Urology Service, Department of Surgery, Memorial Sloan Kettering Cancer Center, New York, NY, USA.
Department of Epidemiology and Biostatistics, Memorial Sloan Kettering Cancer Center, New York, NY, USA.
Eur Urol Focus. 2019 Mar;5(2):201-204. doi: 10.1016/j.euf.2017.07.004. Epub 2017 Aug 10.
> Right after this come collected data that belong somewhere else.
Lemma _main_loop_sizes_agree cls fr w :
  methods_keep_sizes cls → sizes_agree (app w) → resize_announced fr (app w) →
  sizes_agree (app (_main_loop cls fr w)) ∧
  size (app (_main_loop cls fr w)) = window_size_now fr.
Proof.
  intros Hk Hw Hres.
  assert (Hsz : size (app (drain cls (events fr) (before_events fr w)))
                = window_size_now fr) by (by rewrite drain_size).
  assert (Hd : sizes_agree (app (drain cls (events fr) (before_events fr w)))).
  { destruct Hres as [Hsame|(e & Hin & Hr)].
    - apply drain_sizes_agree; [done|]. destruct Hw as [Hb Hm].
      unfold sizes_agree, before_events, pump, size in *. cbn in *.
      rewrite Hsame. by split.
    - by eapply drain_resized_sizes_agree. }
  rewrite _main_loop_app. cbv zeta. destruct (is_running _); [|done].
  destruct Hk as (_ & Hu & _).
  split; [by apply keeps_sizes_agree|].
  destruct (Hu (Py.truediv_float (Py.Int (tick_ms fr)) 1000)
               (app (drain cls (events fr) (before_events fr w)))) as (E & _).
  congruence.
Qed.

Lemma base_keeps_sizes : methods_keep_sizes (U:=U) (O:=O) base.
Proof. by repeat split. Qed.

(** C8.  The background surface has the size of the root window surface,
    and so has the resolution of the widget manager: after construction,
    and after every pass of the main loop that starts with the three in
    agreement, also one that handles a resize event.  The overriding
    methods are taken to leave the three sizes alone, as those of [GuiApp]
    do and as [add_update_object] does, and pygame to queue a resize event
    whenever it has resized the display surface. *)
Theorem sizes_agree_invariant :
  (∀ (a : Args) (u : U), sizes_agree (__init__ (O:=O) a u)) ∧
  (∀ cls fr w,
     methods_keep_sizes cls → sizes_agree (app w) → resize_announced fr (app w) →
     sizes_agree (app (_main_loop cls fr w)) ∧
     size (app (_main_loop cls fr w)) = window_size_now fr) ∧
  methods_keep_sizes (U:=U) (O:=O) base ∧
  (∀ o : O, keeps_sizes (U:=U) (add_update_object o)).
Proof.
  split; [apply __init___sizes_agree|]. split; [apply _main_loop_sizes_agree|].
  split; [apply base_keeps_sizes|]. by intros o self.
Qed.

(** *** [run] *)

Lemma while_is_running_sizes_agree cls frames w :
  methods_keep_sizes cls → sizes_agree (app w) →
  resizes_announced frames (size (app w)) →
  sizes_agree (app (outcome_world (while_is_running cls frames w))).
Proof.
  intros Hk. revert w. induction frames as [|fr frames IH]; intros w Hw Hres.
  { cbn. by destruct (is_running (app w)). }
  cbn [while_is_running]. destruct (is_running (app w)); [|done].
  destruct Hres as [Hfr Hres].
  destruct (_main_loop_sizes_agree cls fr w Hk Hw Hfr) as [Hw' Hsz].
  apply IH; [done|]. by rewrite Hsz.
Qed.

(** X6.  The three sizes agree whenever [run] returns, and also while it
    loops: with overriding methods that leave the sizes alone, from a state
    in which they agree, over frames in which every resize of the window is
    announced by a resize event. *)
Lemma run_sizes_agree cls frames w :
  methods_keep_sizes cls → sizes_agree (app w) →
  resizes_announced frames (size (app w)) →
  sizes_agree (app (outcome_world (run cls frames w))).
Proof.
  intros Hk Hw Hres. unfold run. destruct (is_running (app w)); [done|].
  by apply while_is_running_sizes_agree.
Qed.

Lemma while_is_running_stopped cls frames w :
  is_running (app w) = false → while_is_running cls frames w = Returned w.
Proof. intros Hr. destruct frames; cbn; by rewrite Hr. Qed.

Lemma while_is_running_returns cls frames w n :
  (n ≤ length frames)%nat →
  (∀ k, (k < n)%nat → is_running (app (iterate cls (take k frames) w)) = true) →
  is_running (app (iterate cls (take n frames) w)) = false →
  while_is_running cls frames w = Returned (iterate cls (take n frames) w).
Proof.
  revert frames w. induction n as [|n IH]; intros frames w Hn Hrun Hstop.
  { rewrite take_0 in *. by apply while_is_running_stopped. }
  destruct frames as [|fr frames]; [cbn in Hn; lia|].
  pose proof (Hrun 0%nat ltac:(lia)) as H0. cbn in H0.
  cbn [while_is_running]. rewrite H0.
  apply IH.
  - cbn in Hn. lia.
  - intros k Hk. exact (Hrun (S k) ltac:(lia)).
  - exact Hstop.
Qed.

Lemma while_is_running_loops cls frames w :
  (∀ k, (k ≤ length frames)%nat →
        is_running (app (iterate cls (take k frames) w)) = true) →
  while_is_running cls frames w = Looping (iterate cls frames w).
Proof.
  revert w. induction frames as [|fr frames IH]; intros w Hrun.
  { pose proof (Hrun 0%nat ltac:(cbn; lia)) as H0. cbn in H0. cbn. by rewrite H0. }
  pose proof (Hrun 0%nat ltac:(cbn; lia)) as H0. cbn in H0.
  cbn [while_is_running]. rewrite H0.
  apply IH. intros k Hk. exact (Hrun (S k) ltac:(cbn; lia)).
Qed.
Point mutations in the TERT gene promoter occur at high frequency in multiple cancers, including urothelial carcinoma (UC). However, the relationship between TERT promoter mutations and UC patient outcomes is unclear due to conflicting reports in the literature. In this study, we examined the association of TERT alterations, tumor mutational burden per megabase (Mb), and copy number alteration (CNA) burden with clinical parameters and their prognostic value in a cohort of 398 urothelial tumors. The majority of TERT mutations were located at two promoter region hotspots (chromosome 5, 1 295 228 C>T and 1 295 250 C>T). TERT alterations were more frequently present in bladder tumors than in upper tract tumors (73% vs 53%; p=0.001). ARID1A, PIK3CA, RB1, ERCC2, ERBB2, TSC1, CDKN1A, CDKN2A, CDKN2B, and PTPRD alterations showed significant co-occurrence with TERT alterations (all p<0.0025). TERT alterations and the mutational burden/Mb were independently associated with overall survival (hazard ratio[HR] 2.31, 95% confidence interval [CI] 1.46-3.65; p<0.001; and HR 0.96, 95% CI 0.93-0.99; p=0.002), disease-specific survival (HR 2.23, 95% CI 1.41-3.53; p<0.001; and HR 0.96, 95% CI 0.93-0.99; p=0.002), and metastasis-free survival (HR 1.63, 95% CI 1.05-2.53; p=0.029; and HR 0.98, 95% CI 0.96-1.00; p=0.063) in multivariate models. PATIENT SUMMARY: The majority of TERT gene mutations that we detected in urothelial carcinoma are located at two promoter hotspots. Urothelial tumors with TERT alterations had worse prognosis compared to tumors without TERT alterations, whereas tumors with a higher mutational burden had more favorable outcome compared to tumors with low mutational burden.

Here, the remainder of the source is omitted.